Pitched fork
They weren’t relevant until they were. They were controversial until they weren’t. They were savage until they became anodyne. They were underground until the underground became overcrowded, and the whole thing inverted and now the underground is everywhere.
Eulogy or mere exegesis? Nobody really knows. Half of the staff is fired, including the editor-in-chief and some names that I liked reading, and now the rest of them all report to a men’s lifestyle publication, which feels so comically out of alignment with their own true purpose that it must be some sort of joke. At the same time, they’re still publishing. Those who remain are saying that everything will continue like it normally does, which nobody believes but in practice has indeed happened for, like, a week.

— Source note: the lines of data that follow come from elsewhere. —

(** * csharpierd: the daemon lifecycle manager of [index.ts]

    A shallow embedding of the lock manager, the state store, the health
    checks, the process supervisor, [ensureServer] and [formatCode], and
    the properties of them that the specification states; then of the
    command line, [stopServer], [showStatus] and [main], and of what the
    code itself shows of all of these.

    The program is a sequence of awaited interactions with its
    surroundings.  It is embedded in a state-and-exception monad over a
    [World]: the two files the program owns are kept in a finite map from
    path to file, whereas the process table, the sockets and the wall
    clock are an arbitrary transition system behind the [Platform]
    interface.  The theorems hold for every platform; a small scripted
    platform, [Sim], provides concrete executions.

    What is left out: other invocations running at the same time, faults
    of the two files (reads, writes and removals succeed), a [Bun.spawn]
    that cannot launch, a state file that holds a JSON document other
    than a descriptor, and the time that anything but [Bun.sleep]
    takes.  No statement below says what the code does in these
    cases. *)

From Stdlib Require Import ZArith Ascii String List Lia DecimalString.
From stdpp Require Import gmap strings.

Local Open Scope Z_scope.

(** ** Constants of [index.ts] *)

Definition STATE_FILE : string := "/tmp/csharpierd-state.json".
Definition LOCK_FILE : string := "/tmp/csharpierd.lock".
Definition SERVER_PORT : Z := 18912.
Definition IDLE_TIMEOUT_MS : Z := 60 * 60 * 1000.

(** ** Data *)

(** [interface ServerState] *)
Record ServerState := mkState {
  pid : Z;
  port : Z;
  lastAccess : Z
}.

(** The status tag of [interface FormatResult]. *)
Inductive FormatStatus := Formatted | Ignored | Failed | UnsupportedFile.

(** [interface FormatResult]: both texts are optional properties. *)
Record FormatResult := mkResult {
  formattedFile : option string;
  errorMessage : option string;
  status : FormatStatus
}.

(** The JSON object that [formatCode] posts. *)
Record FormatRequest := mkRequest {
  fileName : string;
  fileContents : string
}.

(** An HTTP response: its status code, its body as [response.text()]
    reads it and as [response.json()] reads it ([None] when the body is
    not a JSON document). *)
Record Response := mkResponse {
  code : Z;
  body_text : string;
  body_json : option FormatResult
}.

(** What [await fetch(...)] comes to. *)
Inductive FetchOutcome :=
| Responded (r : Response)
| NetworkError
| TimedOut.

(** The values the program throws or has thrown at it. *)
Inductive Exn :=
| Error (message : string)
| ShellError (exitCode : Z)
| SyntaxError
| FetchFailed
| TimeoutError
| ENOENT.

(** The signals [killServer] sends. *)
Inductive Signal := SIGTERM | SIGKILL.

(** The shell commands the program runs through [Bun.$]. *)
Inductive Cmd :=
| KillProbe (p : Z)
| Kill (s : Signal) (p : Z)
| RmF (paths : list string).

(** What a file holds: text, or the JSON text of a descriptor, kept
    structured ([JSON.stringify] followed by [file.json()] is taken to
    give the descriptor back). *)
Inductive Content :=
| Text (s : string)
| StateJson (st : ServerState).

Record File := mkFile {
  mtime : Z;
  content : Content
}.

(** The observable actions of a run, most recent first in a trace. *)
Inductive Event :=
| EvConsole (msg : string) (err : option Exn)
| EvSleep (ms : Z)
| EvShell (c : Cmd)
| EvWrite (path : string) (c : Content)
| EvGet (p : Z)
| EvPost (p : Z) (rq : FormatRequest)
| EvSpawn (argv : list string) (child : Z).

(** ** The platform

    Everything the program does not own.  [OS] is the state of the
    machine around one invocation; probes read it, actions move it. *)
Class Platform (OS : Type) := {
  (** [Date.now()] *)
  clock : OS -> Z;
  (** [Bun.sleep(ms)] *)
  sleep : Z -> OS -> OS;
  (** exit status of [kill -0 pid] *)
  kill0 : OS -> Z -> Z;
  (** [kill pid] and [kill -9 pid]: exit status and effect *)
  kill : Signal -> Z -> OS -> Z * OS;
  (** [Bun.spawn(argv).pid] *)
  spawn : list string -> OS -> Z * OS;
  (** [fetch] of the root path of [localhost:port], aborted after 50 ms *)
  http_get : OS -> Z -> FetchOutcome;
  (** [fetch] of [POST /format] on [localhost:port] *)
  http_post : Z -> FormatRequest -> OS -> FetchOutcome * OS;
  (** [process.pid], [process.cwd()] and the [path] module *)
  process_pid : Z;
  process_cwd : string;
  path_isAbsolute : string -> bool;
  path_join : string -> string -> string
}.

(** The world of one invocation. *)
Record World (OS : Type) := mkWorld {
  os : OS;
  files : gmap string File;
  trace : list Event
}.
Arguments mkWorld {OS} _ _ _.
Arguments os {OS} _.
Arguments files {OS} _.
Arguments trace {OS} _.

(** ** The monad of awaited effects *)

Inductive Outcome (A : Type) :=
| Ok (a : A)
| Throw (e : Exn).
Arguments Ok {A} _.
Arguments Throw {A} _.

Definition M (OS A : Type) : Type := World OS -> Outcome A * World OS.

Definition ret {OS A} (a : A) : M OS A := fun w => (Ok a, w).

Definition throw {OS A} (e : Exn) : M OS A := fun w => (Throw e, w).

Definition bind {OS A B} (m : M OS A) (k : A -> M OS B) : M OS B :=
  fun w =>
    match m w with
    | (Ok a, w') => k a w'
    | (Throw e, w') => (Throw e, w')
    end.

(** [try { m } catch (e) { h e }] *)
Definition try_catch {OS A} (m : M OS A) (h : Exn -> M OS A) : M OS A :=
  fun w =>
    match m w with
    | (Ok a, w') => (Ok a, w')
    | (Throw e, w') => h e w'
    end.

(** [try { m } finally { f }]: [f] runs on every completion of [m]; the
    completion of [m] stands unless [f] itself throws. *)
Definition try_finally {OS A} (m : M OS A) (f : M OS unit) : M OS A :=
  fun w =>
    match m w with
    | (r, w') =>
        match f w' with
        | (Ok _, w'') => (r, w'')
        | (Throw e, w'') => (Throw e, w'')
        end
    end.

Declare Scope js_scope.
Delimit Scope js_scope with js.
Notation "x <- m ;; k" := (bind m (fun x => k))
  (at level 100, m at next level, right associativity) : js_scope.
Notation "m ;; k" := (bind m (fun _ => k))
  (at level 100, right associativity) : js_scope.
Local Open Scope js_scope.

(** Decimal rendering of an integer, as [String(n)] and template
    literals do. *)
Definition dec (n : Z) : string := NilZero.string_of_int (Z.to_int n).

Section Program.
Context {OS : Type} `{Platform OS}.

(** *** Primitive effects *)

Definition emit (e : Event) : M OS unit :=
  fun w => (Ok tt, mkWorld (os w) (files w) (e :: trace w)).

Definition console_error (msg : string) : M OS unit :=
  emit (EvConsole msg None).

Definition Date_now : M OS Z := fun w => (Ok (clock (os w)), w).

Definition Bun_sleep (ms : Z) : M OS unit :=
  fun w => (Ok tt, mkWorld (sleep ms (os w)) (files w) (EvSleep ms :: trace w)).

Definition file_exists (path : string) : M OS bool :=
  fun w => (Ok (bool_decide (is_Some (files w !! path))), w).

Definition file_stat (path : string) : M OS File :=
  fun w =>
    match files w !! path with
    | Some f => (Ok f, w)
    | None => (Throw ENOENT, w)
    end.

(** [file.json()], as [loadState] calls it on the state file: the
    descriptor that was written there, a [SyntaxError] on text.  Text
    that is a JSON document of another shape is outside the model (see
    [unparsable] for the text the statements are about). *)
Definition file_json (path : string) : M OS ServerState :=
  fun w =>
    match files w !! path with
    | Some (mkFile _ (StateJson st)) => (Ok st, w)
    | Some (mkFile _ (Text _)) => (Throw SyntaxError, w)
    | None => (Throw ENOENT, w)
    end.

The music festival, sacred space for me for 19 years now, claims to be ongoing, probably because it is reliably profitable. It is the one summer weekend that I fully hard block, just in case. I have had almost as many formative experiences at that music festival than I did at college. It must be protected, and yet nobody expects it to return for the 20-year anniversary in 2025.
It started as a by-dudes-for-dudes sort of thing, but music is not a men’s pursuit, full stop, and they eventually got conscious to that and did what they need to do to recenter the dynamic. Then they stopped doing what they were known for, which was to relentlessly shit on people they didn’t like. The controversies they fomented were fundamentally of a masculine relational dynamic that no longer serves the collective. Sometimes, the men apologized in their small, unread spaces. Readership numbers dropped because we all like to magnify the bad; everybody who loves drama left.